Regulatory and legal risks attached to authoritarian state mandates should be recognised in business planning decisions.
The regulatory and legal environment in which investment management firms operate is constantly evolving. Firms today are legally obliged to conduct money laundering due diligence and check that existing and prospective clients are not on sanctioned entity lists. Given regulatory developments in train, firms should consider conducting human rights due diligence on their state clients in order to appropriately discount the value attached to mandate revenues for business-planning purposes.
Firstly, there is a risk that human rights due diligence becomes required by domestic law. Secondly, there is a risk that clients engaging in serious human rights abuse are moved onto Sanctioned Entity.
A Legal Requirement for Human Rights Due Diligence
There have been moves to incorporate UNGPs into national law in a number of jurisdictions. This would create a legal requirement to engage in the kinds of human rights due diligence outlined in chapter 2 and that is consistent with being a signatory of the UN Global Compact.
In early 2022 the European Commission proposed a Directive that will transfer meaningful portions of the UNGPs into domestic law for EU members.
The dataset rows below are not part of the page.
(** * Dritchwear: order lifecycle, invoice workflow, payment bridge, wallet history

    A shallow embedding of the logic of
    - the admin order-details modal (handleRefund, handleStatusUpdate,
      handleSendInvoice, canSendInvoice and the controls that reach them),
    - the Paystack payment bridge (the script that runs inside the web view
      and the host-side handleMessage),
    - the wallet-history totals.

    Conventions.
    - A JS [number] of the order modal and of the wallet history is a [Z]:
      the amounts there are whole currency units, on which JS arithmetic is
      exact below 2^53.  The amount of the payment bridge, whose product with
      100 is handed to the provider, is a binary64 [float], multiplied as JS
      multiplies it.
    - An optional field of a TypeScript interface is an [option].
    - The hosted backend is a [Store] of tables; every awaited supabase call
      is one [Call], answered either by a scripted transport fault or by the
      store itself.  The client code is written in a small state-and-exception
      monad over a [World] that also records the calls issued and the
      user-interface effects, in order.
    - The order a handler works on is the copy the screen fetched (with the
      joined [profiles] record), which is distinct from the rows of the store.
    - The page of the payment bridge is a state machine over the events of
      its environment (presses, timers, provider callbacks); a message posted
      to the host is a variant, its JSON encoding is left out.  The props of
      the bridge are spliced into the text of the page; the state machine is
      the page that results when every prop stands in it as the literal it is
      meant to be ([spliceable]). *)

From Stdlib Require Import ZArith List String Ascii Bool Lia Floats.
From stdpp Require Import base gmap strings list.

Local Open Scope Z_scope.
Local Open Scope string_scope.

(** ** JavaScript helpers *)

Module Js.

Definition dquote : string := String "034"%char EmptyString.

(** [c.toUpperCase()] on the ASCII letters. *)
Definition toUpperChar (c : ascii) : ascii :=
  let n := nat_of_ascii c in
  if (97 <=? n)%nat && (n <=? 122)%nat then ascii_of_nat (n - 32) else c.

(** [s.charAt(0).toUpperCase() + s.slice(1)] *)
Definition capitalize (s : string) : string :=
  match s with
  | EmptyString => EmptyString
  | String c rest => String (toUpperChar c) rest
  end.

(** [s.substring(0, 8)] *)
Definition substring8 (s : string) : string := String.substring 0 8 s.

(** [hay.includes(needle)] *)
Fixpoint includes (hay needle : string) : bool :=
  String.prefix needle hay ||
  match hay with
  | EmptyString => false
  | String _ rest => includes rest needle
  end.

(** Truthiness of an optional string: [undefined] and [''] are falsy. *)
Definition truthy (s : option string) : bool :=
  match s with
  | Some (String _ _) => true
  | _ => false
  end.

(** [a || b] on optional strings. *)
Definition or_else (a b : option string) : option string :=
  if truthy a then a else b.

(** A template-literal hole filled with an optional string. *)
Definition show (s : option string) : string :=
  match s with
  | Some v => v
  | None => "undefined"
  end.

(** A number spliced into a script as [${x}] and read back by the page:
    the text of a double denotes that double, but for [-0], whose text is
    [0]. *)
Definition numberLiteral (x : float) : float :=
  if PrimFloat.eqb x 0%float then 0%float else x.

(** The integer a double stands for, when it is one. *)
Definition exactZ (x : float) : option Z :=
  match Prim2SF x with
  | S754_zero _ => Some 0
  | S754_finite sign m e =>
      let v := if sign then Z.neg m else Z.pos m in
      if (0 <=? e)%Z then Some (v * 2 ^ e)
      else if (Z.pos m mod 2 ^ (- e) =? 0)%Z then Some (v / 2 ^ (- e))
      else None
  | S754_infinity _ | S754_nan => None
  end.

(** The characters that end or escape a string literal of a script, or open
    a tag or an entity in the text of a page: the two quotes, the backslash,
    the angle brackets and the ampersand; and whatever is not a printable
    ASCII character, line breaks among them. *)
Definition breaks_literal (c : ascii) : bool :=
  let n := nat_of_ascii c in
  existsb (Nat.eqb n) [39; 34; 92; 60; 62; 38]%nat
  || (n <? 32)%nat || (126 <? n)%nat.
The Directive will mandate human rights due diligence for all firms with more than €150m in revenues and 500 employees, holding directors of these firms directly accountable for compliance.[1] Company law would change in regard to directors’ duties, and civil liability regime would be introduced which foresees actions for damages by victims linked to a company’s failure to comply with the Directive – as well as subjecting directors to penalties for non-compliance.[2] This EU initiative would harmonise requirements for firms across the bloc, building on country-level requirements for large firms in France and Germany (2017 Duty of Vigilance Law and the 2021 Act on Corporate Due Diligence in Supply Chains in France and Germany respectively).[3] It follows the perceived failure of the Non-Financial Reporting Directive (NFRD) in pressuring firms to take sufficient account of their adverse impacts in their value chains.[4]
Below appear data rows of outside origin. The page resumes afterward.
(** * Shape and type inference of the matmul-family contrib operators

    A shallow embedding of [FusedMatMulShapeInference],
    [sparseCompatibleMatmulShapeInference] and of the inference lambdas
    registered for [FusedMatMul], [MatMulInteger16] and
    [SparseToDenseMatMul] in
    [onnxruntime/core/graph/contrib_ops/contrib_defs.cc], followed by the
    inference of [FusedGemm], [Tokenizer], [MurmurHash3], [GatherND],
    [ExpandDims], [Pad], [Inverse], [Attention], [DecoderAttention] and
    [BeamSearch] from the same file.

    The C++ functions mutate the output type held by an
    [InferenceContext] and leave either by [return] or by throwing an
    inference error.  Here a call maps a context to the context it leaves
    behind together with the way it ended. *)

From Stdlib Require Import ZArith List String Bool Lia Permutation DecimalString.
Import ListNotations.
Open Scope string_scope.
Open Scope list_scope.
Open Scope Z_scope.

(** ** The protobuf data the inference works on *)

(** [TensorShapeProto_Dimension]: a oneof of [dim_value] (an int64) and
    [dim_param] (a symbolic name), or neither. *)
Inductive Dimension : Type :=
| dim_value (v : Z)
| dim_param (p : string)
| dim_unset.

Definition has_dim_value (d : Dimension) : bool :=
  match d with dim_value _ => true | _ => false end.

(** The getter [d.dim_value()]: the protobuf default 0 when no value is set. *)
Definition get_dim_value (d : Dimension) : Z :=
  match d with dim_value v => v | _ => 0 end.

Definition TensorShapeProto : Type := list Dimension.

Definition dim_size (s : TensorShapeProto) : Z := Z.of_nat (List.length s).

(** [s.dim(i)].  An index outside the shape is a fault in protobuf; the
    model answers with an unset dimension there. *)
Definition dim (s : TensorShapeProto) (i : Z) : Dimension :=
  if i <? 0 then dim_unset else nth (Z.to_nat i) s dim_unset.

(** The indices visited by [for (int i = start; i < end; ++i)]. *)
Definition for_range (start end_ : Z) : list Z :=
  map (fun k => start + Z.of_nat k) (seq 0 (Z.to_nat (end_ - start))).

Inductive ValueCase : Type := kTensorType | kSparseTensorType | VALUE_NOT_SET.


(** A [TypeProto] restricted to what the matmul inference reads and
    writes: which tensor kind it is, the element type (a
    [TensorProto_DataType] number) and the shape, if one is declared. *)
Record TypeProto : Type := mkTypeProto {
  value_case : ValueCase;
  elem_type : Z;
  shape : option TensorShapeProto
}.

(** [TensorProto::INT32]. *)
Definition TensorProto_INT32 : Z := 6.

(** The two errors raised by [fail_shape_inference] and
    [fail_type_inference], with the message passed to the macro. *)
Inductive InferenceError : Type :=
| ShapeInferenceError (msg : string)
| TypeInferenceError (msg : string).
Pressures have been growing for the UK to follow the EU’s lead and legislate a requirement for corporate human rights due diligence, with calls coming from investment managers, leading firms, and civil society.[5] But it looks as though the UK is less advanced on this legislative journey.
At an international level there has been an intergovernmental working group established to create an international legally binding instrument on Transnational Corporations and Other Business Enterprises with respect to human rights.[6] On completion, this new United Nations treaty would take the requirement for human rights due diligence on the part of firms truly global.
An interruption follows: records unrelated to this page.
(** [re.split] for a pattern that is a single character set: the string is
    cut at every character of the set. *)
Fixpoint re_split (seps : list class_item) (s : string) : list string :=
  match s with
  | EmptyString => [EmptyString]
  | String c t =>
      if in_set seps c then EmptyString :: re_split seps t
      else
        match re_split seps t with
        | piece :: rest => String c piece :: rest
        | [] => [String c EmptyString]
        end
  end.

(** [s.split(sep)] for a one-character separator is the same cutting. *)
Definition str_split (sep : ascii) (s : string) : list string :=
  re_split [One sep] s.

Definition nonempty (s : string) : bool :=
  match s with EmptyString => false | _ => true end.

(** ** Dynamic typing *)

(** [isinstance(v, (float, int))]. *)
Definition is_number (v : value) : bool :=
  match v with VNum _ => true | _ => false end.

(** [isinstance(v, Point)]: a Vector is a Point. *)
Definition is_Point (v : value) : bool :=
  match v with VObj _ => true | _ => false end.

(** [isinstance(v, Vector)]. *)
Definition is_Vector (v : value) : bool :=
  match v with VObj (ObjVector _) => true | _ => false end.

Definition is_None (v : value) : bool :=
  match v with VNone => true | _ => false end.

(** Truth value of [v], as tested by [if v:] and [filter(None, ...)]. *)
Definition truthy (v : value) : bool :=
  match v with
  | VNone => false
  | VNum (PyInt n) => negb (n =? 0)
  | VNum (PyFloat f) => negb (float_is_zero f)
  | VStr s => nonempty s
  | VList l => match l with [] => false | _ => true end
  | VDict d => match d with [] => false | _ => true end
  | VObj _ => true
  | VContainer l => match l with [] => false | _ => true end
  | VClass _ => true
  end.

Inductive coord : Type := X | Y | Z_.

Definition point_coord (p : point) (c : coord) : number :=
  match p, c with
  | MkPoint x _ _, X => x
  | MkPoint _ y _, Y => y
  | MkPoint _ _ z, Z_ => z
  end.

Definition base_of (v : vector) : point :=
  match v with MkVector b _ _ => b end.
Definition start_point_of (v : vector) : obj :=
  match v with MkVector _ s _ => s end.
Definition end_point_of (v : vector) : obj :=
  match v with MkVector _ _ e => e end.

(** Every instance of [Point], a Vector included, has the coordinates. *)
Definition as_point (o : obj) : point :=
  match o with
  | ObjPoint p => p
  | ObjVector v => base_of v
  end.

Definition coord_of (o : obj) (c : coord) : number := point_coord (as_point o) c.

(** [v.x], [v.y], [v.z]: only instances of Point have them. *)
Definition getattr_coord (v : value) (c : coord) : result number :=
  match v with
  | VObj o => Ok (coord_of o c)
  | _ => Raise (Builtin AttributeError)
  end.

Fixpoint lookup (k : string) (d : list (string * value)) : option value :=
  match d with
  | [] => None
  | (k', v) :: rest => if String.eqb k k' then Some v else lookup k rest
  end.

(** [v[k]] for a string key. *)
Definition subscript (v : value) (k : string) : result value :=
  match v with
  | VDict d =>
      match lookup k d with
      | Some x => Ok x
      | None => Raise (Builtin KeyError)
      end
  | _ => Raise (Builtin TypeError)
  end.

(** [float(v)]. *)
Definition py_float (v : value) : result number :=
  match v with
  | VNum (PyInt n) => f <- int_to_float n ;; Ok (PyFloat f)
  | VNum (PyFloat f) => Ok (PyFloat f)
  | VStr s => f <- float_of_str s ;; Ok (PyFloat f)
  | _ => Raise (Builtin TypeError)
  end.

(** Unary minus [-v]: numbers have it; neither [Point] nor [Vector] defines
    [__neg__], and no other value of the universe supports it. *)
Definition py_neg (v : value) : result value :=
  match v with
  | VNum n => Ok (VNum (num_neg n))
  | _ => Raise (Builtin TypeError)
  end.

(** ** [json.dumps] *)

Definition hex_digit (n : N) : ascii :=
  if (n <? 10)%N then ascii_of_N (48 + n) else ascii_of_N (87 + n).

Definition dquote : ascii := ascii_of_N 34.
Definition backslash : ascii := ascii_of_N 92.

(** [escaped c] is a backslash followed by [c]. *)
Definition escaped (c : string) : string := String backslash c.

(** One character inside a JSON string, with [ensure_ascii] on (the
    default): everything outside the printable ASCII range is escaped. *)
Definition json_escape_char (c : ascii) : string :=
  let n := code c in
  if (n =? 34)%N then escaped (String dquote EmptyString)
  else if (n =? 92)%N then escaped (String backslash EmptyString)
  else if (n =? 10)%N then escaped "n"
  else if (n =? 13)%N then escaped "r"
  else if (n =? 9)%N then escaped "t"
  else if (n =? 8)%N then escaped "b"
  else if (n =? 12)%N then escaped "f"
  else if ((32 <=? n) && (n <=? 126))%N then String c EmptyString
  else escaped ("u00" ++
         String (hex_digit (n / 16)) (String (hex_digit (n mod 16)) EmptyString)).

Fixpoint json_escape (s : string) : string :=
  match s with
  | EmptyString => EmptyString
  | String c t => json_escape_char c ++ json_escape t
  end.

Definition json_string (s : string) : string :=
  String dquote (json_escape s ++ String dquote EmptyString).

Definition json_number (n : number) : string :=
  match n with
  | PyInt k => str_of_Z k
  | PyFloat S754_nan => "NaN"
  | PyFloat (S754_infinity s) => if s then "-Infinity" else "Infinity"
  | PyFloat f => float_repr f
  end.

(** Items joined by a comma and a space, the default item separator. *)
Fixpoint join_items (items : list string) : string :=
  match items with
  | [] => ""
  | [a] => a
  | a :: rest => a ++ ", " ++ join_items rest
  end.

Fixpoint sequence {A : Type} (l : list (result A)) : result (list A) :=
  match l with
  | [] => Ok []
  | r :: rest => a <- r ;; t <- sequence rest ;; Ok (a :: t)
  end.

(** [json.dumps(v)] with the default separators: a comma and a space
    between items, a colon and a space between a key and its value. *)
Fixpoint json_dumps (v : value) : result string :=
  let dump_list l :=
    items <- sequence (map json_dumps l) ;;
    Ok ("[" ++ join_items items ++ "]") in
  match v with
  | VNone => Ok "null"
  | VNum n => Ok (json_number n)
  | VStr s => Ok (json_string s)
  | VList l => dump_list l
  | VContainer l => dump_list l
  | VDict d =>
      items <- sequence
        (map (fun kv => s <- json_dumps (snd kv) ;;
                        Ok (json_string (fst kv) ++ ": " ++ s)) d) ;;
      Ok ("{" ++ join_items items ++ "}")
  | VObj _ => Raise (Builtin TypeError)
  | VClass _ => Raise (Builtin TypeError)
  end.

(** ** Calls *)

(** A parameter of a [def]: its name and its default value, if any. *)
Record param : Type := { pname : string; pdefault : option value }.

Definition required (name : string) : param :=
  {| pname := name; pdefault := None |}.
Definition optional (name : string) (default : value) : param :=
  {| pname := name; pdefault := Some default |}.

(** A function: its parameters and its body on the bound arguments. *)
Record pyfun (A : Type) : Type :=
  { params : list param; body : list value -> result A }.
Arguments params {A} p.
Arguments body {A} p.

Definition has_key (k : string) (kw : list (string * value)) : bool :=
  existsb (fun kv => String.eqb k (fst kv)) kw.

(** The parameters left after the positional arguments get their values
    from the keyword arguments or from their defaults. *)
Fixpoint bind_rest (ps : list param) (kw : list (string * value))
    : result (list value) :=
  match ps with
  | [] => Ok []
  | p :: ps' =>
      match lookup (pname p) kw, pdefault p with
      | Some v, _ | None, Some v =>
          vs <- bind_rest ps' kw ;; Ok (v :: vs)
      | None, None => Raise (Builtin TypeError)
      end
  end.

Fixpoint bind_args (ps : list param) (args : list value)
    (kw : list (string * value)) : result (list value) :=
  match args, ps with
  | [], _ =>
      if forallb (fun kv => existsb (fun p => String.eqb (fst kv) (pname p)) ps) kw
      then bind_rest ps kw
      else Raise (Builtin TypeError)
  | _ :: _, [] => Raise (Builtin TypeError)
  | a :: args', p :: ps' =>
      if has_key (pname p) kw then Raise (Builtin TypeError)
      else vs <- bind_args ps' args' kw ;; Ok (a :: vs)
  end.

(** A call of [f] with positional and keyword arguments: too many arguments, a missing one, an unknown keyword
    or a parameter given twice raise [TypeError]. *)
Definition call {A : Type} (f : pyfun A) (args : list value)
    (kw : list (string * value)) : result A :=
  vs <- bind_args (params f) args kw ;; body f vs.

(** A call [C.f(...)] of a function wrapped by [@classmethod]: the class
    is passed as the first positional argument, whatever the first parameter
    is called. *)
Definition call_classmethod {A : Type} (c : class) (f : pyfun A)
    (args : list value) (kw : list (string * value)) : result A :=
  call f (VClass c :: args) kw.

(** * point.py *)

(** One coordinate as the pattern spells it: an optional sign, optionally
    digits and a dot, and at least one digit. *)
Definition digit : regex := CharSet [Range "0" "9"].
Definition NUM : regex :=
  Seq (Opt (CharSet [One "+"; One "-"]))
      (Seq (Opt (Seq (Star digit) (CharSet [One "."]))) (Plus digit)).

(** [POINT_REGEX]: three coordinates between parentheses, separated by
    semicolons. *)
Definition POINT_REGEX : regex :=
  Seq (Lit "(") (Seq NUM (Seq (Lit ";") (Seq NUM (Seq (Lit ";")
      (Seq NUM (Lit ")")))))).

(** [POINT_SPLITTERS]: the set of the two parentheses and the semicolon. *)
Definition POINT_SPLITTERS : list class_item := [One "("; One ";"; One ")"].

Definition coord_of_name (name : string) : option coord :=
  if String.eqb name "x" then Some X
  else if String.eqb name "y" then Some Y
  else if String.eqb name "z" then Some Z_
  else None.

Definition set_coord (p : point) (c : coord) (n : number) : point :=
  match p, c with
  | MkPoint _ y z, X => MkPoint n y z
  | MkPoint x _ z, Y => MkPoint x n z
  | MkPoint x y _, Z_ => MkPoint x y n
  end.

(** The instance methods of [Point]. *)
Module Point.

(** [if not isinstance(value, (float, int)): raise ValueError(...)]. *)
Definition check_coordinate (value : value) : result number :=
  match value with
  | VNum n => Ok n
  | _ => Raise (Raised ValueError [Text "Illegal coordinate: "; StrOf value])
  end.

(** [Point(x, y, z)]: the three values are checked in turn, then stored. *)
Definition __init__ (x y z : value) : result point :=
  x' <- check_coordinate x ;;
  y' <- check_coordinate y ;;
  z' <- check_coordinate z ;;
  Ok (MkPoint x' y' z').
Human Rights and Sanctioned Entities
Over half of active sanctions programmes deployed by the United States towards states reference human rights violations specifically as their rationale.[7] This proportion rises to around three-quarters when looking at United Kingdom sanctions programmes.[8] From a purely commercial perspective, revenue attached to a client who is engaging in serious human rights violations will be worth less to an investment management firm given the increased likelihood that they are moved onto a Sanctioned Entity list and forcibly off-boarded. Furthermore, such events consume significant management time and attention, legal risk (and cost) attached to correctly following unfamiliar processes, and potential reputational damage that comes from ensuing requirements to answer shareholder questions about financial exposure to sanctioned entities.[9]
Identifying states with the weakest safeguards against serious human rights violations goes some way to reducing the risk of a client being transferred to Sanctioned Entity lists, or at least having associated revenue appropriately discounted in business-planning decisions. Figure 8 shows that around half of states that fall below the Common Minimum Standard (‘the CMS’, outlined in chapter 6) find financial sanctions applied to them by the US and the UK, with around a quarter of states that clear the CMS but are nonetheless rated as Not Free by Freedom House, as Authoritarian by International IDEA, and are not a State Party to the Statute of Rome (i.e., the International Criminal Court) becoming subject to financial sanctions.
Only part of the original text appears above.